Football: Finnegan’s extra-large size should give teams headaches

GARRET MEADE PHOTO | Owen Finnegan brings size and added credibility to the Porters' offensive line.
GARRET MEADE PHOTO | Owen Finnegan, a senior transfer from Bishop McGann-Mercy, brings size and added credibility to the Porters’ offensive line.

The mistake was entirely understandable. Jack Martilotta had never seen Owen Finnegan before and didn’t know who he was. So, when on the first day of practice, the Greenport/Southold/Mattituck football coach saw Finnegan, from a distance, wearing shorts and a T-shirt, he naturally assumed that Finnegan was an adult, an extra-large adult.

“I didn’t even realize he was a kid,” Martilotta said. “I’m not used to seeing them that big.”

Finnegan, who has transferred from Bishop McGann-Mercy Diocesan High School to Mattituck High School for his senior year, is no pipsqueak, that’s for sure.

He is 6-foot-5. And his weight? “It’s debated, but we’ll go with 275,” he said.

Finnegan is the biggest player on the team and a big piece of an offensive line that may prove to be the largest among teams in Suffolk County Division IV. “It’s the biggest line I’ve ever been a part of,” he said. “It’s probably 1,500 pounds combined weight.”

Although he is entering 12th grade, Finnegan has yet to make his varsity debut. He had played in the Porters’ program when he was an eighth-grader. The next two years he played for McGann-Mercy’s junior varsity team. He was ready to hit the varsity scene last year for the Monarchs when, a week before the season started, he suffered a concussion during a five-way scrimmage in Mount Sinai.

“I lost a season because of it,” he said. “I didn’t fully recover for like five months. Going to school was rough.”

Finnegan said he also dealt with a concussion when he was a freshman.

GARRET MEADE PHOTO | Joe O'Brien, who sat out last season because of a bout with mononucleosis, is penciled in at one of the offensive line positions.
GARRET MEADE PHOTO | Joe O’Brien, who sat out last season because of a bout with mononucleosis, is penciled in at one of the offensive line positions.

Asked if concussions are an occupational hazard for linemen, Finnegan replied: “I think it all comes down to technique, and my technique was not as good as it should have been, and that’s on me. It’s not on my coaching or anything.”

This season the Porters expect to give opponents headaches with Finnegan and the rest of their full-size offensive line.

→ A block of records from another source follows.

(* ===== verification/ProgramsProps.v ===== *)
(** What the programs of Programs and Init print: [cat] the file, [echo] its
    words, [init] the result of its checks. *)
From S2P Require Import Prelude Mmu Queue Memory Pmap PmapSpec VmSteps BootProofs Disk Env EnvProps Sched SchedProps.
From S2P Require Import Tlbex Syscall StringsProps QueueProps PmapProps SyscallProps TlbProps ElfProps LoadProps.
From S2P Require Import Print PrintProps Fs Serv Ulib UlibProps WorldProps Fd File Dev FileProps Spawn SpawnProps Programs Init.

(** * The console *)

Record console_fd (s : world) (i p : Z) : Prop := {
  cn_num : 0 ≤ i < MAXFD;
  cn_page : 0 ≤ p < PAGE_LIMIT ∧ ∃ f, slot s (INDEX2FD i) = Some (p, f) ∧ has f PTE_R = true ∧ has f PTE_W = true;
  cn_dev : word (ppage (umem s) p) W_DEV = dev_cons;
  cn_mode : Z.land (word (ppage (umem s) p) W_OMODE) O_ACCMODE ≠ O_RDONLY
}.

(** [l] has been printed: the console shows it, and only the page of the
    descriptor has changed, in its offset. *)
Record printed (s s' : world) (p : Z) (l : list Z) : Prop := {
  pr_state : s' = set_shown (shown s ++ l) (set_umem (umem s') s);
  pr_mem : only_page p (umem s) (umem s');
  pr_words : ∀ j, j ≠ W_OFFSET → word (ppage (umem s') p) j = word (ppage (umem s) p) j
}.

Lemma printed_refl s p : printed s s p [].
Proof. split; [by rewrite app_nil_r; destruct s|apply only_page_refl|done]. Qed.

Lemma printed_trans s1 s2 s3 p l1 l2 : printed s1 s2 p l1 → printed s2 s3 p l2 → printed s1 s3 p (l1 ++ l2).
Proof.
  intros [A1 A2 A3] [B1 B2 B3]. split; [|by eapply only_page_trans|by intros j Hj; rewrite B3, A3].
  rewrite B1, A1. cbn. by rewrite <- app_assoc.
Qed.

Lemma printed_settled np s s' p l : printed s s' p l → settled np s → settled np s'.
Proof. intros [-> _ _] Hs. exact Hs. Qed.

Lemma printed_slot s s' p l va : printed s s' p l → slot s' va = slot s va.
Proof. by intros [-> _ _]. Qed.

Lemma printed_console s s' i p l : printed s s' p l → console_fd s i p → console_fd s' i p.
Proof.
  intros Hpr [H1 [H2 (f & H3)] H4 H5]. destruct (Hpr) as [_ _ Hw].
  split; [done| |by rewrite Hw|by rewrite Hw]. split; [done|]. exists f. by rewrite (printed_slot _ _ _ _ _ Hpr).
Qed.

Section console.
Context `{Neighbours, FileSymbols} (np : Z).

While the lineup hasn’t been set in stone, Martilotta said, the way things stand now, Finnegan is the projected starting center. Joe O’Brien, a senior who didn’t play last year because he had mononucleosis, and senior Cody Fisher are slotted at the offensive tackle positions, with Willie Riggins, a junior, at guard. Martilotta said there is some good competition for the other guard spot, with seniors Connor Andersen and John Bakowski under consideration along with a few good-looking juniors.

What it all adds up to is the belief that running back Frank Sierra should have some nice holes to run through. “All of a sudden we have pieces in front of him,” said Martilotta.

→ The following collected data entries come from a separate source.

(* ===== verification/ShProps.v ===== *)
(** The shell against reference definitions: the tokenizer is a lexer, the
    parser runs the commands of the token list, [readline] edits a line. *)
From S2P Require Import Prelude Mmu Memory PmapSpec Ulib Fd Sh.

(** * A lexer *)

Inductive token := TWord (w : list Z) | TSym (c : Z).

Definition is_sep (c : Z) : bool := is_white c || is_symbol c.
Definition word_token (cur : list Z) : list token := match cur with [] => [] | _ => [TWord cur] end.
Fixpoint lex_from (cur l : list Z) : list token :=
  match l with
  | [] => word_token cur
  | c :: l' =>
      if is_white c then word_token cur ++ lex_from [] l'
      else if is_symbol c then word_token cur ++ TSym c :: lex_from [] l'
      else lex_from (cur ++ [c]) l'
  end.
Definition lex (l : list Z) : list token := lex_from [] l.

Lemma lex_white ws r : forallb is_white ws = true → lex (ws ++ r) = lex r.
Proof.
  induction ws as [|c ws IH]; cbn; [done|]. intros [Hc Hw]%andb_prop. unfold lex. cbn. rewrite Hc. by apply IH.
Qed.

Lemma lex_word cur w r : forallb (λ c, negb (is_sep c)) w = true →
  (match r with [] => True | c :: _ => is_sep c = true end) → lex_from cur (w ++ r) = word_token (cur ++ w) ++ lex r.
Proof.
  revert cur. induction w as [|c w IH]; intros cur; cbn.
  - intros _ Hr. rewrite app_nil_r. destruct r as [|c r]; [by rewrite app_nil_r|]. unfold lex, is_sep in *. cbn.
    destruct (is_white c) eqn:Ew; [done|]. cbn in Hr. by rewrite Hr.
  - intros [Hc Hw]%andb_prop Hr. unfold is_sep in Hc. apply negb_true_iff, orb_false_elim in Hc as [-> ->].
    rewrite IH by done. by rewrite <- app_assoc.
Qed.

(** ** Separators become zero bytes *)

Definition zap (l : list Z) : list Z := map (λ c, if is_sep c then 0 else c) l.

Lemma zap_word w : forallb (λ c, negb (is_sep c)) w = true → zap w = w.
Proof. induction w as [|c w IH]; cbn; [done|]. intros [Hc Hw]%andb_prop. f_equal; [by rewrite (proj1 (negb_true_iff _) Hc)|by apply IH]. Qed.

Lemma length_zap l : length (zap l) = length l.
Proof. apply length_map. Qed.

Lemma zap_app a b : zap (a ++ b) = zap a ++ zap b.
Proof. apply map_app. Qed.

(** Splitting at the first byte that fails a test *)
Lemma split_at (p : Z → bool) l : ∃ a b, l = a ++ b ∧ forallb p a = true ∧ match b with [] => True | c :: _ => p c = false end.
Proof.
  induction l as [|c l (a & b & -> & Ha & Hb)]; [by exists [], []|].
  destruct (p c) eqn:E; [exists (c :: a), b; cbn; by rewrite E|]. exists [], (c :: a ++ b). by split_and!.
Qed.

Section tokens.
Context {S : Type} `{Os S}.
Implicit Types s : shell S.
(* ===== verification/FsformatInv.v ===== *)
(** The disk image under construction: what its files are and the invariant
    that tools/fsformat.c keeps, with the three ways it changes, a step at one
    file, a new entry of a directory and a new block of a file. *)
From S2P Require Import Prelude Mmu Memory PmapSpec Uenv Fs IdeProps CacheProps FsProps PathProps Fsformat.

(** * The files of an image *)

(** What is stored under an entry: the blocks of the file, the index block,
    the entries of a directory and the bytes of a file *)
Record node := Node {
  nd_name : list Z; nd_type : Z; nd_size : Z; nd_blks : list Z; nd_ind : Z; nd_kids : list Z; nd_data : list Z }.

Definition bl (bs : list Z) (i : Z) : Z := nth (Z.to_nat i) bs 0.
Definition len {A} (l : list A) : Z := Z.of_nat (length l).
(** Entry [k] of a directory *)
Definition slot (bs : list Z) (k : Z) : Z := 4096 * bl bs (k / 16) + 256 * (k mod 16).
Definition own (nd : node) : list Z := nd_blks nd ++ (if nd_ind nd =? 0 then [] else [nd_ind nd]).

Record holds (C : Z → Z) (p : Z) (nd : node) : Prop := {
  h_name : entry_name C p = nd_name nd;
  h_named : nd_name nd ≠ [];
  h_short : len (nd_name nd) < 128;
  h_type : ftype C p = nd_type nd;
  h_size : fsize C p = nd_size nd;
  h_blk i : 0 ≤ i < len (nd_blks nd) → fblock C p i = bl (nd_blks nd) i;
  h_ind : findirect C p = nd_ind nd;
  h_ind0 : nd_ind nd = 0 ↔ len (nd_blks nd) ≤ 10;
  h_dir : nd_type nd = FTYPE_DIR → nd_size nd = 4096 * len (nd_blks nd) ∧ len (nd_kids nd) ≤ 16 * len (nd_blks nd);
  h_free k j : nd_type nd = FTYPE_DIR → len (nd_kids nd) ≤ k < 16 * len (nd_blks nd) → 0 ≤ j < 256 →
    C (slot (nd_blks nd) k + j) = 0;
  h_reg : nd_type nd ≠ FTYPE_DIR → nd_type nd = FTYPE_REG ∧ nd_kids nd = [];
  h_data k : nd_type nd = FTYPE_REG → 0 ≤ k < len (nd_data nd) →
    k / 4096 < len (nd_blks nd) ∧ C (4096 * bl (nd_blks nd) (k / 4096) + k mod 4096) = nth (Z.to_nat k) (nd_data nd) 0
}.

(** The bytes [holds] depends on: the entry and more *)
Definition rest_foot (nd : node) (x : Z) : Prop :=
  (nd_ind nd ≠ 0 ∧ x / 4096 = nd_ind nd) ∨
  (nd_type nd = FTYPE_REG ∧ ∃ i, 0 ≤ i < len (nd_blks nd) ∧ x / 4096 = bl (nd_blks nd) i) ∨
  (nd_type nd = FTYPE_DIR ∧ ∃ k, len (nd_kids nd) ≤ k < 16 * len (nd_blks nd) ∧
     slot (nd_blks nd) k ≤ x < slot (nd_blks nd) k + 256).
Definition foot (p : Z) (nd : node) (x : Z) : Prop := p ≤ x < p + 256 ∨ rest_foot nd x.

(** The superblock, where it is built, and the blocks in front of the files *)
Definition meta_pos (x : Z) : Prop := 0 ≤ x < 12288 ∨ SUPER ≤ x < SUPER + 8.
(** The bytes [init_disk] leaves: the bitmap has the bits of the blocks set. *)
Definition blank : Z → Z :=
  put_list (put_word (put_word (put_word
    (fill_bytes (fill_bytes (λ _, 0) 8192 255 4096) (8192 + 128) 0 3968)
    SUPER FS_MAGIC) (SUPER + 4) 1024) (SUPER + 140) 1) (SUPER + 8) [47; 0].

Record image_inv (nb : Z) (C : Z → Z) (G : gmap Z node) : Prop := {
  i_nb : 3 ≤ nb ≤ NBLOCK;
  i_zero x : 4096 * nb ≤ x < SUPER → C x = 0;
  i_meta x : meta_pos x → C x = blank x;
  i_holds p nd : G !! p = Some nd → holds C p nd;
  i_own p nd b : G !! p = Some nd → b ∈ own nd → 3 ≤ b < nb;
  i_disj p q nd nq b : G !! p = Some nd → G !! q = Some nq → b ∈ own nd → b ∈ own nq → p = q;
  i_nodup p nd : G !! p = Some nd → NoDup (own nd);
  i_place p nd : G !! p = Some nd → p = ROOTDIR ∨ ∃ d fd k, G !! d = Some fd ∧ nd_kids fd !! k = Some p;
  i_kids d fd k p : G !! d = Some fd → nd_kids fd !! k = Some p → p = slot (nd_blks fd) (Z.of_nat k) ∧ is_Some (G !! p);
  i_root : ∃ nd, G !! ROOTDIR = Some nd ∧ nd_type nd = FTYPE_DIR
}.

(** ** Positions *)

Lemma bl_in bs i : 0 ≤ i < len bs → bl bs i ∈ bs.
Proof. intros Hi. apply list_elem_of_In, nth_In. unfold len in Hi. lia. Qed.

Lemma bl_lookup bs i b : bs !! Z.to_nat i = Some b → bl bs i = b.
Proof. intros E. unfold bl. by rewrite (nth_lookup_Some _ _ _ _ E). Qed.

Riggins has liked what he has seen from the offensive line so far.

“We have good enough linemen this year that we should dominate, hopefully,” he said before the Porters concluded their two-a-day practices on Friday at Greenport High School. “Owen’s looking pretty damn good. I think that all the offensive linemen are stronger than last year, and we got 10 times better.”

Finnegan is the new kid on the block, in a manner of speaking, but he is hardly a stranger. Because of his concussion history, he said, he was initially hesitant about returning to football, but he was encouraged by friends and current teammates like Connor Malone, Gene Allen and Sal Loverde. “It’s the best decision I made so far,” he said.

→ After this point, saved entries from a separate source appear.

(* ===== verification/FsformatProps.v ===== *)
(** The disk image builder step by step: the steps of tools/fsformat.c keep the
    invariant of FsformatInv, and writing a tree of the host stores it. *)
From S2P Require Import Prelude Mmu Memory PmapSpec Uenv Fs IdeProps CacheProps FsProps PathProps Fsformat FsformatInv.

(** * The steps of the code *)

Lemma put_word_off C x w y : ¬ x ≤ y < x + 4 → put_word C x w y = C y.
Proof. intros Hy. unfold put_word. by rewrite decide_False. Qed.

Lemma le32_off C x w y : (∀ j, 0 ≤ j < 4 → ¬ x ≤ y + j < x + 4) → le32 (put_word C x w) y = le32 C y.
Proof. intros Hy. apply le32_ext. intros j Hj. by apply put_word_off, Hy. Qed.

Lemma block_data_ok b s : 0 ≤ b < NBLOCK → block_data b s = Ok (4096 * b) s.
Proof.
  intros [H0 H1]. unfold block_data. rewrite (proj2 (Z.leb_le _ _) H0), (proj2 (Z.ltb_lt _ _) H1). done.
Qed.

Lemma next_block_ok t s : 0 ≤ nextbno s < NBLOCK →
  next_block t s = Ok (nextbno s) (set_nextbno (nextbno s + 1) (set_btype (nextbno s) t s)).
Proof. intros Hn. unfold next_block. step. rewrite (bind_ok _ _ _ _ _ (block_data_ok _ _ Hn)). done. Qed.

Section link.
Context (nb : Z) (C C1 : Z → Z) (G : gmap Z node) (p : Z) (nd : node) (Hi : image_inv nb C G) (Hp : G !! p = Some nd).
Let n := len (nd_blks nd).
Let nb' := if n =? 10 then nb + 2 else nb + 1.
Context (Hroom : nb' ≤ NBLOCK) (HC : ∀ x, x / 4096 ≠ nb → C1 x = C x).

Lemma entry_word k : 0 ≤ k → k + 4 ≤ 256 → le32 C1 (p + k) = le32 C (p + k).
Proof using Hi Hp Hroom HC.
  intros H0 H1. apply le32_ext. intros j Hj. apply HC.
  by destruct (entry_old nb C G p nd Hi Hp Hroom (p + k + j) ltac:(lia)) as (_ & H2 & _).
Qed.

(** The words of the index block *)
Lemma index_word i : 10 ≤ i < n → le32 C1 (4096 * nd_ind nd + 4 * i) = bl (nd_blks nd) i.
Proof using Hi Hp Hroom HC.
  intros Hib. pose proof (i_holds _ _ _ Hi p nd Hp) as Hh. rewrite <- (h_blk _ _ _ Hh i) by (fold n; lia).
  unfold fblock. rewrite (proj2 (Z.ltb_ge i NDIRECT)) by (unfold NDIRECT; lia). rewrite (h_ind _ _ _ Hh).
  destruct (room nb C G p nd Hi Hp Hroom) as (_ & Hr & _). fold n in Hr.
  assert (Hne : nd_ind nd ≠ 0) by (intros E; pose proof (proj1 (h_ind0 _ _ _ Hh) E); fold n in H; lia).
  pose proof (i_own _ _ _ Hi p nd _ Hp (own_ind nd Hne)) as Ho. apply le32_ext. intros j Hj. apply HC.
  rewrite index_pos by lia. lia.
Qed.

Lemma direct_word i : 0 ≤ i < 10 → i < n → le32 C1 (p + 136 + 4 * i) = bl (nd_blks nd) i.
Proof using Hi Hp Hroom HC.
  intros Hib Hin. pose proof (i_holds _ _ _ Hi p nd Hp) as Hh. rewrite <- (h_blk _ _ _ Hh i) by (fold n; lia).
  unfold fblock. rewrite (proj2 (Z.ltb_lt i NDIRECT)) by (unfold NDIRECT; lia). rewrite <- Z.add_assoc. apply entry_word; lia.
Qed.

Lemma link_direct : n < 10 → appended nb C (put_word C1 (p + 136 + 4 * n) nb) p nd (fsize C p) C1.
Proof using Hi Hp Hroom HC.
  intros Hn. destruct (room nb C G p nd Hi Hp Hroom) as (Hr1 & Hr2 & _). fold n in Hr2. pose proof (i_holds _ _ _ Hi p nd Hp) as Hh.
  assert (Hidx : index_after nd nb = nd_ind nd) by (unfold index_after; fold n; by rewrite (proj2 (Z.eqb_neq n 10)) by lia).
  pose proof (i_nb _ _ _ Hi) as Hnb.
  split.
  - intros x Hx _ Hxn. rewrite put_word_off by lia. by apply HC.
  - rewrite <- (h_type _ _ _ Hh). unfold ftype. rewrite le32_off by lia. apply entry_word; lia.
  - unfold fsize. rewrite le32_off by lia. apply entry_word; lia.
  - rewrite Hidx, <- (h_ind _ _ _ Hh). unfold findirect. rewrite le32_off by lia. apply entry_word; lia.
  - fold n. intros i Hib. unfold fblock. rewrite (proj2 (Z.ltb_lt i NDIRECT)) by (unfold NDIRECT; lia).
    destruct (decide (i = n)) as [->|Hne].
    + rewrite le32_put by (cbn; lia). unfold n. by rewrite bl_app_r.
    + rewrite le32_off by lia. rewrite direct_word by lia. by rewrite bl_app_l by (fold n; lia).
  - intros x Hx. apply put_word_off. intros Hy.
    destruct (entry_old nb C G p nd Hi Hp Hroom x ltac:(lia)) as (_ & H2 & _). apply H2. apply block_pos; lia.
Qed.

Lemma link_indirect idx C2 : 10 ≤ n → idx = index_after nd nb → idx ≠ 0 →
  (∀ x, ¬ p + 176 ≤ x < p + 180 → C2 x = C1 x) → findirect C2 p = idx →
  appended nb C (put_word C2 (4096 * idx + 4 * n) nb) p nd (fsize C p) C1.
Proof using Hi Hp Hroom HC.
  intros Hn Hidx Hne H2 Hind. destruct (room nb C G p nd Hi Hp Hroom) as (Hr1 & Hr2 & Hr3). fold n in Hr2, Hr3.
  pose proof (i_holds _ _ _ Hi p nd Hp) as Hh. pose proof (i_nb _ _ _ Hi) as Hnb.
  destruct (ind_old nb C G p nd Hi Hp Hroom) as [|(Hib & Hinb & _)]; [congruence|]. rewrite <- Hidx in Hib, Hinb.
  assert (Hent : ∀ x, p ≤ x < p + 256 → x / 4096 ≠ idx).
  { intros x Hx. destruct (entry_old nb C G p nd Hi Hp Hroom x Hx) as (_ & _ & E1 & E2 & _). fold n in E1.
    rewrite Hidx. unfold index_after in *. fold n in Hidx |- *. destruct (Z.eqb_spec n 10); [auto|]. apply E2. congruence. }
  assert (Hpos : ∀ x j, p ≤ x → x + 4 ≤ p + 256 → 0 ≤ j < 4 → ¬ 4096 * idx + 4 * n ≤ x + j < 4096 * idx + 4 * n + 4).
  { intros x j Hx1 Hx2 Hj Hy. apply (Hent (x + j)); [lia|]. apply block_pos; lia. }
  assert (Hword : ∀ k, 0 ≤ k → k + 4 ≤ 176 → le32 (put_word C2 (4096 * idx + 4 * n) nb) (p + k) = le32 C (p + k)).
  { intros k H0 H1. rewrite le32_off by (intros j Hj; apply Hpos; lia). rewrite <- entry_word by lia.
    apply le32_ext. intros j Hj. apply H2. lia. }
  assert (Hfi : findirect (put_word C2 (4096 * idx + 4 * n) nb) p = idx).
  { unfold findirect in *. rewrite le32_off; [exact Hind|]. intros j Hj. apply Hpos; lia. }
  split.
  - rewrite <- Hidx. intros x Hx [|Hxi] Hxn; [done|]. rewrite put_word_off, H2 by (lia || (intros Hy; apply Hxi; apply block_pos; lia)).
    by apply HC.
  - rewrite <- (h_type _ _ _ Hh). by apply Hword.
  - by apply Hword.
  - by rewrite Hfi.
  - fold n. intros i Hib'. unfold fblock. rewrite Hfi. destruct (Z.ltb_spec i NDIRECT) as [Hd|Hd]; unfold NDIRECT in Hd.
    + rewrite <- Z.add_assoc, Hword, Z.add_assoc by lia. rewrite bl_app_l by (fold n; lia).
      rewrite <- (h_blk _ _ _ Hh i) by (fold n; lia). unfold fblock. by rewrite (proj2 (Z.ltb_lt i NDIRECT)) by (unfold NDIRECT; lia).
    + destruct (decide (i = n)) as [->|Hin].
      * rewrite le32_put by (cbn; lia). unfold n. by rewrite bl_app_r.
      * rewrite le32_off by lia. rewrite bl_app_l by (fold n; lia). rewrite <- index_word by lia.
        assert (nd_ind nd = idx) as -> by (rewrite Hidx; unfold index_after; fold n; by rewrite (proj2 (Z.eqb_neq n 10)) by lia).
        apply le32_ext. intros j Hj. apply H2. intros Hy. apply (Hent (4096 * idx + 4 * i + j)); [lia|apply index_pos; lia].
  - intros x Hx. assert (Ex : x / 4096 = nb) by (apply block_pos; lia). rewrite put_word_off.
    + apply H2. intros Hy. by destruct (entry_old nb C G p nd Hi Hp Hroom x ltac:(lia)) as (_ & E & _).
    + intros Hy. apply Hinb. rewrite <- Ex. symmetry. apply block_pos; lia.
Qed.

Lemma save_block_link_ok s : bytes s = C1 → nextbno s = nb + 1 →
  ∃ s', save_block_link p n nb s = Ok tt s' ∧ nextbno s' = nb' ∧ nbitblock s' = nbitblock s ∧
    appended nb C (bytes s') p nd (fsize C p) C1.
Proof using Hi Hp Hroom HC.
  intros Hs Hnext. destruct (room nb C G p nd Hi Hp Hroom) as (Hr1 & Hr2 & Hr3). fold n in Hr2, Hr3.
  pose proof (i_holds _ _ _ Hi p nd Hp) as Hh. pose proof (i_nb _ _ _ Hi) as Hnb.
  unfold save_block_link. rewrite (proj2 (Z.ltb_lt n NINDIRECT)) by (change NINDIRECT with 1024; lia). cbn [negb].
  destruct (Z.ltb_spec n NDIRECT) as [Hd|Hd]; unfold NDIRECT in Hd.
  - eexists. split; [reflexivity|]. cbn [nextbno nbitblock bytes set_bytes]. rewrite Hnext, Hs, u32_small by (cbn; lia).
    split_and!; [unfold nb'; by rewrite (proj2 (Z.eqb_neq n 10)) by lia|done|]. by apply link_direct.
  - step. rewrite Hs. change (le32 C1 (f_indirect p)) with (le32 C1 (p + 176)). rewrite entry_word by lia.
    change (le32 C (p + 176)) with (findirect C p). rewrite (h_ind _ _ _ Hh). pose proof (h_ind0 _ _ _ Hh) as H0. fold n in H0.
    destruct (Z.eqb_spec (nd_ind nd) 0) as [Ez|Ez].
    + assert (n = 10) as Hn10 by (apply H0 in Ez; lia). specialize (Hr3 Hn10).
      rewrite bind_assoc, (bind_ok _ _ _ _ _ (next_block_ok BLOCK_INDEX s ltac:(unfold NBLOCK; lia))), Hnext.
      step. step. cbn [bytes set_bytes set_nextbno set_btype]. rewrite Hs. rewrite (u32_small (nb + 1)) by (cbn; lia).
      change (f_indirect p) with (p + 176). rewrite le32_put by (cbn; lia).
      rewrite (bind_ok _ _ _ _ _ (block_data_ok (nb + 1) _ ltac:(unfold NBLOCK; lia))).
      eexists. split; [reflexivity|]. cbn [nextbno nbitblock bytes set_bytes set_nextbno set_btype].
      assert (Hidx : nb + 1 = index_after nd nb) by (unfold index_after; fold n; by rewrite Hn10).
      split_and!; [unfold nb'; rewrite Hn10; cbn; lia|done|]. rewrite (u32_small nb) by (cbn; lia).
      apply link_indirect; [lia|done|lia| |].
      * intros x Hx. apply put_word_off. lia.
      * unfold findirect. apply le32_put. cbn. lia.
    + assert (Hn10 : n ≠ 10) by (intros E; apply Ez, H0; lia).
      rewrite (bind_ok _ _ tt s s) by done. step. rewrite Hs. change (f_indirect p) with (p + 176). rewrite entry_word by lia.
      change (le32 C (p + 176)) with (findirect C p). rewrite (h_ind _ _ _ Hh).
      pose proof (i_own _ _ _ Hi p nd _ Hp (own_ind nd Ez)) as Ho.
      rewrite (bind_ok _ _ _ _ _ (block_data_ok (nd_ind nd) _ ltac:(unfold NBLOCK in *; lia))).
      eexists. split; [reflexivity|]. cbn [nextbno nbitblock bytes set_bytes]. rewrite Hs, Hnext.
      split_and!; [unfold nb'; by rewrite (proj2 (Z.eqb_neq n 10)) by lia|done|]. rewrite (u32_small nb) by (cbn; lia).
      apply link_indirect; [lia| |done|done|].
      * unfold index_after. fold n. by rewrite (proj2 (Z.eqb_neq n 10)) by lia.
      * unfold findirect. rewrite entry_word by lia. apply Hh.
Qed.
End link.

How has preseason training camp gone for Finnegan?

“I could do better,” he said, “but I’m doing the best that I can and by the season I should be tip-top and ready to go.”

Finnegan’s size alone brings him almost instant credibility at the high school level, especially in Division IV where undersize linemen are fairly common.

Outfitting Finnegan proved to be an issue, though. “Any time you got to order bigger shoulder pads and jerseys than anything you have in the basement, that is a nice problem to have,” said Martilotta.

“He moves well,” the coach continued. “We’ve got some pieces to work on with him as far as his technique goes, but he’s a very good kid. He’s aggressive. He’s just large enough that he’s going to be somebody that all teams are going to have to account for. There aren’t many kids that look like that.”

Finnegan said the Porters and the Monarchs, who will not play each other in the regular season, share a number of similarities, such as the closeness of the players. The personalities of the teams, however, are different, he said, and the Porters are more blue collar. “I like that,” he said.

Meanwhile, concern over Finnegan’s multiple concussions lingers.

“It’s in the back of my mind,” he said, “but if I’m worried about it, it’s going to end up happening, so the best thing to do is just ignore it and see what happens.”